The third vulnerability allows path traversal, enabling sandbox bind mounts to bypass security mechanisms meant to protect sensitive directories.
Chinmohan Nayak, who discovered these issues, explained they enable host code execution triggered by an external message via WhatsApp.
These vulnerabilities do not require an attacker to gain initial access, making them particularly concerning.
OpenClaw maintainers indicated the practical impact of these vulnerabilities depends on the operator's configuration.
Security settings that allow lower-trust input to affect critical paths can increase the risk of exploitation.
OpenClaw has addressed these vulnerabilities in version 2026.6.6, highlighting the necessity for timely updates and patches in software security.
Organizations using OpenClaw should ensure they are on the latest version to mitigate these risks.
β¨ This summary was generated by AI from the outlets' reporting listed below.
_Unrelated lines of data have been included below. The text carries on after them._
Lemma set_returned_spec s i :
  pc_inv s -> 1 <= i < u64_max -> can_return s i = Done true ->
  exists s', set_returned s i = Done s' /\ pc_inv s' /\ last_snapshot s' = last_snapshot s /\
    has_returned s' i = true /\ forall q, has_returned s q = true -> has_returned s' q = true.
Proof.
  intros HI Hi Hcan. pose proof (pc_tree s HI) as Ht. unfold can_return in Hcan.
  destruct (next_return_spec s i HI) as (b & Hb & Hiff); [lia|]. rewrite Hb in Hcan. simpl in Hcan.
  injection Hcan as Hcan. apply andb_true_iff in Hcan as [-> Hw].
  destruct (proj1 Hiff eq_refl) as [Hprev Hnot].
  unfold set_returned. rewrite Hb; simpl. unfold is_within_snapshot in Hw. rewrite Hw; simpl.
  destruct (RT.ok_lookup _ i Ht) as [old Hold]; [unfold in_u64; lia|].
  pose proof (next_unreturned _ i old Ht Hprev Hnot Hold) as Hne.
  assert (Hpr : RT.is_prior old RT.ReturnedToClient = true).
  { destruct old; try done; exfalso; apply Hne; by left. }
  destruct (RT.set_point_accepted _ i old RT.ReturnedToClient Ht) as (t' & Hs & Hok & Hup);
    [unfold in_u64; lia|done..|].
  unfold RT.set_point_as_returned. rewrite (RT.check_ok _ Ht), Hs; simpl. rewrite (RT.check_ok _ Hok); simpl.
  destruct (pc_set_tree s t' i i RT.ReturnedToClient HI Hok Hup) as [HI' Hmono].
  { intros q Hq. by replace q with i by lia. }
  { done. }
  { lia. }
  assert (Hret : has_returned (set_tree t' s) i = true).
  { apply (returned_holds _ i HI'). destruct Hup as (_ & Hin & _).
    destruct (Hin i) as (v & Hv & [<-|[? _]]); [lia|done..]. }
  eexists. split; [done|]. destruct (is_finished _); split_and!; try done. by eapply pc_inv_ext.
Qed.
It is not independently verified and may contain errors β check the original sources. How BrevFeed works β
Three patched vulnerabilities in OpenClaw could enable attacks via WhatsApp, leading to credential theft and arbitrary code execution. Security researcher Chinmohan Nayak detailed these vulnerabilities, which don't require prior access for exploitation, raising concerns about configuration and security practices.